Dataset extract: Begin

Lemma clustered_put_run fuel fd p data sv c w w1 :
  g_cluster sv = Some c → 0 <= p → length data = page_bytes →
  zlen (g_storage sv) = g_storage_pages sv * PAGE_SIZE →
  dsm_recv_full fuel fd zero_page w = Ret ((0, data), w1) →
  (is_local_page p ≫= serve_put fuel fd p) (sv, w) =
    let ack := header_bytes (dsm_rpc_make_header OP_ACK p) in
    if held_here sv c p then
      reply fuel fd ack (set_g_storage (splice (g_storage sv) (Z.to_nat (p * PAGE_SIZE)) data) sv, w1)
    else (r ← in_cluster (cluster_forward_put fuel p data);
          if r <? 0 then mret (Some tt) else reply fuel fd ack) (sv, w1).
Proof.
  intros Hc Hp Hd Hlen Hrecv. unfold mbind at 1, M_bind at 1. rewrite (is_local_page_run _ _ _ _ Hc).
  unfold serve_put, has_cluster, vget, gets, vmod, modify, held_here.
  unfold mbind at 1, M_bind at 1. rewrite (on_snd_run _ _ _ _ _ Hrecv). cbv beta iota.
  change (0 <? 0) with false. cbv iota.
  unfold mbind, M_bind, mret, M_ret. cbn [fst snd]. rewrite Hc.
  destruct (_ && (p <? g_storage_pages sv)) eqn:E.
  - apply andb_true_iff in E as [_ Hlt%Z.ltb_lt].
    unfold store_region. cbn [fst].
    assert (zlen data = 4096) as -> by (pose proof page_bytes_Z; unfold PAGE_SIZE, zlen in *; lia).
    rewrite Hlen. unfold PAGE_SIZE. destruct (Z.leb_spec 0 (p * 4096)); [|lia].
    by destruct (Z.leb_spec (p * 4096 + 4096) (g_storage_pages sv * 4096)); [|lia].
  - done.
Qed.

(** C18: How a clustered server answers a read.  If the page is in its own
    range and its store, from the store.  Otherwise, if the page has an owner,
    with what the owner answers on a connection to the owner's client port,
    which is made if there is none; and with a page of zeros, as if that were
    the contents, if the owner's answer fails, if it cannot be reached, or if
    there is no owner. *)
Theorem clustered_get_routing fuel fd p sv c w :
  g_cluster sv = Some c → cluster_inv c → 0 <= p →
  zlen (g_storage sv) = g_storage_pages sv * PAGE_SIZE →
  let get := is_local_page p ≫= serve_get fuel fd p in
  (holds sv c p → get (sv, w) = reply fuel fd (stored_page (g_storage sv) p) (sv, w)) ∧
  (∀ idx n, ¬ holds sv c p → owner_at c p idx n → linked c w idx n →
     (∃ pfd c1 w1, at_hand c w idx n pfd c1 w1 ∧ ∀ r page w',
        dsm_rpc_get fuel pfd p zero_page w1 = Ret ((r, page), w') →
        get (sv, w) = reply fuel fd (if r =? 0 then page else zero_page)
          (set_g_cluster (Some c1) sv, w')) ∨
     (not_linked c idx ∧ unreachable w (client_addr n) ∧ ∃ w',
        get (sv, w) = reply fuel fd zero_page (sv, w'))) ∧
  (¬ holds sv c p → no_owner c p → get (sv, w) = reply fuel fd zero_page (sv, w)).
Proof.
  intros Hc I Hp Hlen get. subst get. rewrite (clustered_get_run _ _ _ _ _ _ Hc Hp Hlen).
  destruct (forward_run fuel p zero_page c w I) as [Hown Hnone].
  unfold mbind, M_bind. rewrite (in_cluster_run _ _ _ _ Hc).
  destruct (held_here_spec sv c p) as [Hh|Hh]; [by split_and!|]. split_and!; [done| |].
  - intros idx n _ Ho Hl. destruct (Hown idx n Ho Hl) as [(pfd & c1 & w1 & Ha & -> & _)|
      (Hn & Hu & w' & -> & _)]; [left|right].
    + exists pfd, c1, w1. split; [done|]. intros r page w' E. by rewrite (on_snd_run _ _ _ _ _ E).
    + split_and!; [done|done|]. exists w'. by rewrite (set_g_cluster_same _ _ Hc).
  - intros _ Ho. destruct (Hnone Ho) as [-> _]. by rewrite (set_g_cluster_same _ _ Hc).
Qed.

Dataset extract: End

» What is being asked
The lines to reproduce run from the one that contains "which is made" through the last line above; copy them exactly.

» Reply
    which is made if there is none; and with a page of zeros, as if that were
    the contents, if the owner's answer fails, if it cannot be reached, or if
    there is no owner. *)
Theorem clustered_get_routing fuel fd p sv c w :
  g_cluster sv = Some c → cluster_inv c → 0 <= p →
  zlen (g_storage sv) = g_storage_pages sv * PAGE_SIZE →
  let get := is_local_page p ≫= serve_get fuel fd p in
  (holds sv c p → get (sv, w) = reply fuel fd (stored_page (g_storage sv) p) (sv, w)) ∧
  (∀ idx n, ¬ holds sv c p → owner_at c p idx n → linked c w idx n →
     (∃ pfd c1 w1, at_hand c w idx n pfd c1 w1 ∧ ∀ r page w',
        dsm_rpc_get fuel pfd p zero_page w1 = Ret ((r, page), w') →
        get (sv, w) = reply fuel fd (if r =? 0 then page else zero_page)
          (set_g_cluster (Some c1) sv, w')) ∨
     (not_linked c idx ∧ unreachable w (client_addr n) ∧ ∃ w',
        get (sv, w) = reply fuel fd zero_page (sv, w'))) ∧
  (¬ holds sv c p → no_owner c p → get (sv, w) = reply fuel fd zero_page (sv, w)).
Proof.
  intros Hc I Hp Hlen get. subst get. rewrite (clustered_get_run _ _ _ _ _ _ Hc Hp Hlen).
  destruct (forward_run fuel p zero_page c w I) as [Hown Hnone].
  unfold mbind, M_bind. rewrite (in_cluster_run _ _ _ _ Hc).
  destruct (held_here_spec sv c p) as [Hh|Hh]; [by split_and!|]. split_and!; [done| |].
  - intros idx n _ Ho Hl. destruct (Hown idx n Ho Hl) as [(pfd & c1 & w1 & Ha & -> & _)|
      (Hn & Hu & w' & -> & _)]; [left|right].
    + exists pfd, c1, w1. split; [done|]. intros r page w' E. by rewrite (on_snd_run _ _ _ _ _ E).
    + split_and!; [done|done|]. exists w'. by rewrite (set_g_cluster_same _ _ Hc).
  - intros _ Ho. destruct (Hnone Ho) as [-> _]. by rewrite (set_g_cluster_same _ _ Hc).
Qed.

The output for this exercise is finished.